(Beginning of DATASET RECORDS)

(** The startup exchange leaves the session quiet. *)
Definition unopened (s : session) : Prop :=
  written (upstream s) = [] /\ pendingExchanges s = 0 /\ pendingFailure s = None /\ hidden s = None /\
  failure s = None /\ occRepair s = None /\ occInFlight s = None.

Lemma handshakeStep_opens startup s r s' :
  unopened s -> run (handshakeStep startup) s = (r, s') ->
  (r = Again -> unopened s') /\ (r = Intercept -> quiet s').
Proof.
  intros (Hw & Hq). unfold handshakeStep, negotiateTLS. rewrite run_bind. cbn [run modify locked].
  destruct (suCode startup =? SSLRequestCode); [|destruct (suCode startup =? GSSENCRequest)].
  - destruct (negb tlsConfig); rewrite !run_bind, run_writeClient; cbn [run]; intros [= <- <-];
      (split; [done | by case_match]).
  - rewrite run_bind, run_writeClient. cbn [run]. intros [= <- <-]. split; [done | by case_match].
  - rewrite run_bind, run_writeUpstream. cbn [run]. unfold conn_write. simpl.
    destruct (closed_ (upstream s)); simpl; intros [= <- <-]; [done|].
    destruct (IsStartup (suCode startup)); [|done]. split; [done|]. intros _. unfold quiet, requests. simpl. by rewrite Hw.
Qed.

Lemma started_quiet s : started s -> quiet s.
Proof.
  intros (now & startups & H). assert (unopened (new_session now)) as Hu by done.
  revert Hu H. generalize (new_session now). induction startups as [|startup rest IH]; intros s0 Hs; [done|].
  cbn [handshake]. rewrite run_bind. destruct (run (handshakeStep startup) s0) as [r s1] eqn:E.
  destruct (handshakeStep_opens _ _ _ _ Hs E) as [Ha Hi].
  destruct r; cbn [run]; intros H; [by eapply IH, H; apply Ha|..]; simplify_eq. by apply Hi.
Qed.

Lemma counted_reachable_ok y n up : counted_reachable y n up -> counted_ok (y, n, up).
Proof.
  intros (y0 & (Hs & Hf & Hb) & Hr).
  assert (counted_ok (y0, 0, false)) as H0.
  { split_and!; simpl; [by apply started_quiet | lia | lia | by rewrite Hf | by rewrite Hb]. }
  revert H0 Hr. generalize (y0, 0, false). generalize (y, n, up). intros a b H0 Hr.
  induction Hr as [|a1 a2 a3 Hst _ IH]; [done|]. by apply IH; eapply counted_ok_step.
Qed.

(** The upstream is still there, and every statement could be encoded. *)
Definition intact (s : session) : Prop :=
  closed_ (upstream s) = false /\ ~ ([] ∈ written (upstream s)) /\ requests s < 2 ^ 61.

Definition at_rest (p : pump) : Prop := match p with Running _ => False | _ => True end.

(** C3: The session always knows what the upstream owes.  The upstream sends a
    ReadyForQuery at the end of its startup and one for each request it is sent; the
    client sends its first command once it has been passed the startup's.  From then
    on, whatever the client pipelines and however the steps of the two pumps
    interleave, the count of pending exchanges is never below the ReadyForQuery
    messages owed, and is exactly that when neither pump is in the middle of a
    message.  So a savepoint is claimed only when the upstream owes nothing, and a
    refused statement is taken over only when no other request is outstanding.
    Before that nothing is counted, the startup's own answer included. *)
Theorem exchanges_outstanding y n up :
  counted_reachable y n up -> intact (shared y) ->
  let owed := requests (shared y) + 1 - n in
  if up then
    0 <= owed <= pendingExchanges (shared y) /\
    (at_rest (frontend y) -> at_rest (backend y) -> pendingExchanges (shared y) = owed) /\
    ((claim_savepoint (shared y)).1 = None -> owed = 0) /\
    (forall inTxn, (take_over inTxn (shared y)).1 = true -> owed <= 1)
  else requests (shared y) = 0 /\ 0 <= owed <= 1 /\ pendingExchanges (shared y) = 0.
Proof.
  intros H%counted_reachable_ok (Hopen & Hfull & Hr) owed. destruct up; simpl in H.
  2: { destruct H as ((_ & Hq & Hp & _) & Hn & _). subst owed. simpl in *. split_and!; lia. }
  destruct H as (cf & cb & [_ Hf] & [_ Hb] & _ & _ & Hn & H). simpl in *.
  destruct H as [[Hl|Hl]|[Hl|[Hle Hp]]]; [congruence | done | lia|]. subst owed. split_and!.
  - lia.
  - lia.
  - intros Hfr Hbr. destruct (frontend y), (backend y); try done; lia.
  - unfold claim_savepoint. destruct (occSavepoint _); [done|].
    destruct (Z.ltb_spec 0 (pendingExchanges (shared y))); simpl; [done|]. lia.
  - intros inTxn. unfold take_over. destruct (Z.leb_spec (pendingExchanges (shared y)) 1); [lia|].
    by rewrite andb_false_r.
Qed.
End pipeline.

(** ** Witness: the startup, and two pipelined queries, one of them answered *)

Lemma sample_frame_framed t body :
  if (sample_frame t body).2 then (sample_frame t body).1 = []
  else exists b, short b /\ (sample_frame t body).1 = frame t b.
Proof.
  unfold sample_frame. destruct (Z.ltb_spec (Z.of_nat (length body) + 4) (2 ^ 32)); simpl; [|done].
  by exists body.
Qed.

#[export] Instance sample_framed : FramedCodec.
Proof.
  split; [|reflexivity]. intros m. destruct m; first [reflexivity | apply sample_frame_framed].
Qed.

Lemma counted_frontend p s s' be n up :
  run p s = (true, s') -> rtc counted (mkSystem s (Running p) be, n, up) (mkSystem s' Waiting be, n, up).
Proof.
  revert s. induction p as [b|X f k IH]; intros s Hr; simpl in Hr.
  - simplify_eq. apply rtc_once, otherwise; [apply frontend_loops|]. split; simpl; [done | by intros ->].
  - destruct (f s) as [x s1] eqn:E. eapply rtc_l.
    + apply otherwise; [apply frontend_acts|]. split; simpl; [done | by intros ->].
    + rewrite E. by apply IH.
Qed.

Lemma counted_backend p s s' fe n up :
  run p s = (true, s') -> rtc counted (mkSystem s fe (Running p), n, up) (mkSystem s' fe Waiting, n, up).
Proof.
  revert s. induction p as [b|X f k IH]; intros s Hr; simpl in Hr.
  - simplify_eq. apply rtc_once, otherwise; [apply backend_loops|]. split; simpl; [by intros -> | done].
  - destruct (f s) as [x s1] eqn:E. eapply rtc_l.
    + apply otherwise; [apply backend_acts|]. split; simpl; [by intros -> | done].
    + rewrite E. by apply IH.
Qed.

Definition password : Message := message "p" (text_of "secret").

(** The startup's end, told to the client. *)
Definition session_ready : session :=
  server_sends [message "R" []; ready "I"] (client_sends [password] session_started).

Definition session_piped : session := client_sends [query "SELECT 1"; query "SELECT 1"] session_ready.
Definition session_half : session := server_sends [ready "I"] session_piped.

Definition half : system := mkSystem session_half Waiting Waiting.

Lemma half_reachable : counted_reachable half 2 true.
Proof.
  exists (mkSystem session_started Waiting Waiting). split.
  { split; [apply session_started_started | done]. }
  eapply rtc_l; [apply (client_starts _ _ password); [done | vm_compute; discriminate | by left]|].
  etransitivity; [by apply counted_frontend; vm_compute|].
  eapply rtc_l; [by apply (upstream_speaks _ _ (message "R" []))|].
  etransitivity; [by apply counted_backend; vm_compute|].
  eapply rtc_l; [by apply (upstream_answers _ _ (ready "I")); vm_compute|].
  etransitivity; [by apply counted_backend; vm_compute|].
  eapply rtc_l; [by apply startup_over; [lia|]|].
  eapply rtc_l; [by apply (client_speaks _ _ (query "SELECT 1"))|].
  etransitivity; [by apply counted_frontend; vm_compute|].
  eapply rtc_l; [by apply (client_speaks _ _ (query "SELECT 1"))|].
  etransitivity; [by apply counted_frontend; vm_compute|].
  eapply rtc_l; [by apply (upstream_answers _ _ (ready "I")); vm_compute|].
  by apply counted_backend; vm_compute.
Qed.

Lemma half_intact : intact (shared half).
Proof.
  split; [vm_compute; reflexivity|]. split; [|vm_compute; reflexivity].
  intros H. vm_compute in H. repeat (apply elem_of_cons in H as [H|H]; [discriminate H|]). by apply elem_of_nil in H.
Qed.

Lemma half_requests : requests (shared half) + 1 - 2 = 1.
Proof. vm_compute. reflexivity. Qed.

Lemma exchanges_outstanding_witness : pendingExchanges (shared half) = 1.
Proof.
  destruct (exchanges_outstanding half 2 true half_reachable half_intact) as (_ & H & _).
  exact (eq_trans (H Logic.I Logic.I) half_requests).
Defined.
(* ===== verification/Shadows.v ===== *)
(** * What a shadow asks

    A statement refused a lock is answered for by its shadow, a statement of the
    emulator's own that reads what the client's would have changed.  It is bound
    with values picked from the client's Bind and its parameters are renumbered,
    so it must be shown that each of its references still gets the value, in the
    format, that the client's reference had. *)

From Stdlib Require Import Ascii String Strings.Byte.
From stdpp Require Import base numbers strings gmap list relations.
From S2P Require Import Prelude GoStd Kind Txn Proto Ruleset Occ Wire Rewrite Proc State Session System Samples Failing Conflicts Transparent Synchrony Repairs.

Local Open Scope Z_scope.
Local Open Scope proc_scope.

(** ** Picking the values *)

(** A position the client's Bind does not have. *)
Definition out_of_range (ps : list (option bytes)) (pos : Z) : Prop := pos < 1 \/ Z.of_nat (length ps) < pos.

(** The value of a parameter, counted from 1 as a statement does; SQL NULL is a
    value of its own. *)
Definition value_at (ps : list (option bytes)) (pos : Z) : option (option bytes) := ps !! Z.to_nat (pos - 1).

Lemma pick_params_some positions ps codes values fs :
  pick_params positions ps codes = Some (values, fs) ->
  Forall (fun pos => ~ out_of_range ps pos) positions /\
  fs = map (bindFormat codes) positions /\
  map Some values = map (value_at ps) positions.
Proof.
  revert values fs. induction positions as [|pos rest IH]; intros values fs; simpl; [by intros [= <- <-]|].
  destruct (Z.ltb_spec pos 1); [done|]. rewrite Z.gtb_ltb.
  destruct (Z.ltb_spec (Z.of_nat (length ps)) pos); [done|]. simpl.
  destruct (pick_params rest ps codes) as [[vs gs]|]; [|done]. intros [= <- <-].
  destruct (IH vs gs eq_refl) as (Hr & -> & Hv). split_and!; [|done|].
  - constructor; [|done]. unfold out_of_range. lia.
  - simpl. rewrite Hv. f_equal. unfold value_at.
    destruct (lookup_lt_is_Some_2 ps (Z.to_nat (pos - 1))) as [v Hv']; [lia|]. by rewrite Hv'.
Qed.

Lemma pick_params_none positions ps codes :
  pick_params positions ps codes = None <-> Exists (out_of_range ps) positions.
Proof.
  induction positions as [|pos rest IH]; simpl; [by split; [|intros H; inversion H]|].
  rewrite Exists_cons, <- IH. unfold out_of_range. rewrite Z.gtb_ltb.
  destruct (Z.ltb_spec pos 1), (Z.ltb_spec (Z.of_nat (length ps)) pos); simpl;
    try (by split; [auto; lia | done]).
  destruct (pick_params rest ps codes) as [[vs gs]|]; split; auto; [done|]. intros [[?|?]|?]; [lia..|done].
Qed.

(** Formats of its own for each value mean what a Bind's do: a single one would
    stand for every value, and there is a single value. *)
Lemma bindFormat_each codes positions k pos :
  1 <= k -> positions !! Z.to_nat (k - 1) = Some pos ->
  bindFormat (map (bindFormat codes) positions) k = bindFormat codes pos.
Proof.
  intros Hk Hp. assert (map (bindFormat codes) positions !! Z.to_nat (k - 1) = Some (bindFormat codes pos)) as Hl.
  { by rewrite list_lookup_fmap, Hp. }
  set (fs := map (bindFormat codes) positions) in *. clearbody fs.
  pose proof (lookup_lt_Some _ _ _ Hl) as Hlt. unfold bindFormat at 1.
  destruct fs as [|c [|c' l]]; [done| |].
  - simpl in Hlt. assert (Z.to_nat (k - 1) = 0%nat) as E by lia. rewrite E in Hl. by injection Hl.
  - destruct (Z.ltb_spec (k - 1) (Z.of_nat (length (c :: c' :: l)))); [by rewrite Hl | lia].
Qed.

Section shadows.
Context {PG : PgQuery} {PP : PgProto} {SC : StatementClassifier} {CF : Config}.

(** The two references, the client's and the shadow's, are given the same value
    in the same format. *)
Definition same_value (f : inFlight) (values : list (option bytes)) (fs : list Z) (old new : Z) : Prop :=
  is_Some (value_at (params f) old) /\ value_at values new = value_at (params f) old /\
  bindFormat fs new = bindFormat (paramFormats f) old.

Lemma lined_up f values fs old new :
  shadowParams f = Some (values, fs) -> lines_up (Params (intent f)) old new -> same_value f values fs old new.
Proof.
  unfold shadowParams, lines_up. intros (Hr & -> & Hv)%pick_params_some [Hn Hl]. split_and!.
  - rewrite Forall_lookup in Hr. specialize (Hr _ _ Hl). unfold out_of_range in Hr. unfold value_at.
    apply lookup_lt_is_Some_2. lia.
  - assert (map Some values !! Z.to_nat (new - 1) = Some (value_at (params f) old)) as H.
    { by rewrite Hv, list_lookup_fmap, Hl. }
    rewrite list_lookup_fmap in H. unfold value_at at 1. destruct (values !! _); [|done]. by injection H.
  - apply bindFormat_each; [lia | done].
Qed.

(** What is written to run a shadow with the values picked for it. *)
Definition shadow_bytes (f : inFlight) (values : list (option bytes)) (fs : list Z) : bytes :=
  if Rowset (intent f) then rowset_bytes f values fs else count_bytes f values fs.

Lemma runShadow_writes f values fs s :
  Shadow (intent f) <> EmptyString -> shadowParams f = Some (values, fs) -> connected s -> failure s = None ->
  written (upstream (exec (runShadow f) s)) = written (upstream s) ++ [shadow_bytes f values fs] /\
  written (client (exec (runShadow f) s)) = written (client s).
Proof.
  intros Hs Hp Hc Hf. apply String.eqb_neq in Hs.
  assert (exists h, shadowing (shadow_bytes f values fs) h s (exec (runShadow f) s)) as (h & Hv & _).
  { unfold runShadow, runRowsetShadow, runCountShadow, shadow_bytes. rewrite Hs, Hp.
    destruct (Rowset (intent f)); eexists; by apply run_shadow. }
  injection Hv as H1 H2 _ _ _ _ _ _. by rewrite H1, H2.
Qed.

(** C6: A shadow asks with the client's own values.  The statement sent for one
    that was bound is the text of a tree whose references correspond one by one to
    those of the client's conditions, and to each the Bind gives the value the
    client bound to its own, in the format the client bound it in.  If the client's
    Bind lacks one of them the shadow is not run: the client is told of the
    conflict instead. *)
Theorem shadow_asks_with_client_values i before name pfs ps rfs portal f s :
  shadow_of before i -> Shadow i <> EmptyString ->
  flight_of (Some i) (Some (Bind name pfs ps rfs portal)) = Some f ->
  connected s -> failure s = None ->
  exists tree, pg_deparse tree = Some (Shadow i) /\
    ((Exists (out_of_range ps) (param_refs before) /\ exec (runShadow f) s = exec failRepair s) \/
     exists values fs,
       Forall2 (same_value f values fs) (param_refs before) (param_refs tree) /\
       written (upstream (exec (runShadow f) s)) = written (upstream s) ++ [shadow_bytes f values fs] /\
       written (client (exec (runShadow f) s)) = written (client s)).
Proof.
  intros (tree & Hr & Hd & _) Hs [= <-] Hc Hf. exists tree. split; [done|].
  set (f := mkInFlight i true rfs ps pfs).
  destruct (renumberParams_lines before (Params i) tree Hr) as [Hl Hin].
  destruct (shadowParams f) as [[values fs]|] eqn:Hp.
  - right. exists values, fs. split; [|by apply runShadow_writes].
    eapply Forall2_impl; [exact Hl|]. intros old new. exact (lined_up f values fs old new Hp).
  - left. split.
    + apply pick_params_none in Hp. rewrite Exists_exists in *. destruct Hp as (pos & Hpos & Ho).
      exists pos. split; [by apply Hin | done].
    + unfold runShadow, runRowsetShadow, runCountShadow. simpl. apply String.eqb_neq in Hs.
      rewrite Hs, Hp. by destruct (Rowset i).
Qed.
End shadows.

(** ** Witness: [$7] and [$3] of the client's are [$2] and [$1] of the shadow's *)

Definition before_shadow : msg :=
  node_of "select_stmt" (Msg "SelectStmt" [("where_clause", FMsg (sample_expr [7; 3; 7]))]).

Definition count_intent : Intent := mkIntent "UPDATE" (-1) "SELECT count(*) FROM t" false [3; 7].

Definition client_values : list (option bytes) :=
  map (fun s => Some (text_of s)) ["a"; "b"; "c"; "d"; "e"; "f"] ++ [None].

Definition bound_flight : inFlight := mkInFlight count_intent true [] client_values [1].

Lemma before_refs : param_refs before_shadow = [7; 3; 7].
Proof. vm_compute. reflexivity. Qed.

Lemma client_values_bound : ~ Exists (out_of_range client_values) (param_refs before_shadow).
Proof.
  rewrite before_refs, Exists_exists. intros (pos & Hin & Ho). unfold out_of_range in Ho.
  change (length client_values) with 7%nat in Ho.
  repeat (apply elem_of_cons in Hin as [->|Hin]; [lia|]). by apply elem_of_nil in Hin.
Qed.

Lemma shadow_asks_with_client_values_witness :
  exists values fs refs, Forall2 (same_value bound_flight values fs) [7; 3; 7] refs /\
    last (written (upstream (exec (runShadow bound_flight) session_in_txn))) =
      Some (shadow_bytes bound_flight values fs).
Proof.
  assert (shadow_of before_shadow count_intent) as Hsh.
  { eexists. split; [vm_compute; reflexivity|]. split; [reflexivity|]. vm_compute. by eexists. }
  destruct (shadow_asks_with_client_values count_intent before_shadow "s" [1] client_values [] ""
              bound_flight session_in_txn Hsh ltac:(discriminate) eq_refl
              (conj eq_refl eq_refl) eq_refl) as (tree & Hd & [[Hout _]|(values & fs & Hv & Hw & _)]).
  - by destruct client_values_bound.
  - exists values, fs, (param_refs tree). rewrite before_refs in Hv. split; [exact Hv|].
    rewrite Hw. apply last_snoc.
Defined.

(End of DATASET RECORDS)

**WHAT THE TASK REQUIRES**
Everything from the first line of the records through the line holding "Definition intact (s" is to be transcribed exactly; leave out all other lines.

**EXERCISE ANSWER**
(** The startup exchange leaves the session quiet. *)
Definition unopened (s : session) : Prop :=
  written (upstream s) = [] /\ pendingExchanges s = 0 /\ pendingFailure s = None /\ hidden s = None /\
  failure s = None /\ occRepair s = None /\ occInFlight s = None.

Lemma handshakeStep_opens startup s r s' :
  unopened s -> run (handshakeStep startup) s = (r, s') ->
  (r = Again -> unopened s') /\ (r = Intercept -> quiet s').
Proof.
  intros (Hw & Hq). unfold handshakeStep, negotiateTLS. rewrite run_bind. cbn [run modify locked].
  destruct (suCode startup =? SSLRequestCode); [|destruct (suCode startup =? GSSENCRequest)].
  - destruct (negb tlsConfig); rewrite !run_bind, run_writeClient; cbn [run]; intros [= <- <-];
      (split; [done | by case_match]).
  - rewrite run_bind, run_writeClient. cbn [run]. intros [= <- <-]. split; [done | by case_match].
  - rewrite run_bind, run_writeUpstream. cbn [run]. unfold conn_write. simpl.
    destruct (closed_ (upstream s)); simpl; intros [= <- <-]; [done|].
    destruct (IsStartup (suCode startup)); [|done]. split; [done|]. intros _. unfold quiet, requests. simpl. by rewrite Hw.
Qed.

Lemma started_quiet s : started s -> quiet s.
Proof.
  intros (now & startups & H). assert (unopened (new_session now)) as Hu by done.
  revert Hu H. generalize (new_session now). induction startups as [|startup rest IH]; intros s0 Hs; [done|].
  cbn [handshake]. rewrite run_bind. destruct (run (handshakeStep startup) s0) as [r s1] eqn:E.
  destruct (handshakeStep_opens _ _ _ _ Hs E) as [Ha Hi].
  destruct r; cbn [run]; intros H; [by eapply IH, H; apply Ha|..]; simplify_eq. by apply Hi.
Qed.

Lemma counted_reachable_ok y n up : counted_reachable y n up -> counted_ok (y, n, up).
Proof.
  intros (y0 & (Hs & Hf & Hb) & Hr).
  assert (counted_ok (y0, 0, false)) as H0.
  { split_and!; simpl; [by apply started_quiet | lia | lia | by rewrite Hf | by rewrite Hb]. }
  revert H0 Hr. generalize (y0, 0, false). generalize (y, n, up). intros a b H0 Hr.
  induction Hr as [|a1 a2 a3 Hst _ IH]; [done|]. by apply IH; eapply counted_ok_step.
Qed.

(** The upstream is still there, and every statement could be encoded. *)
Definition intact (s : session) : Prop :=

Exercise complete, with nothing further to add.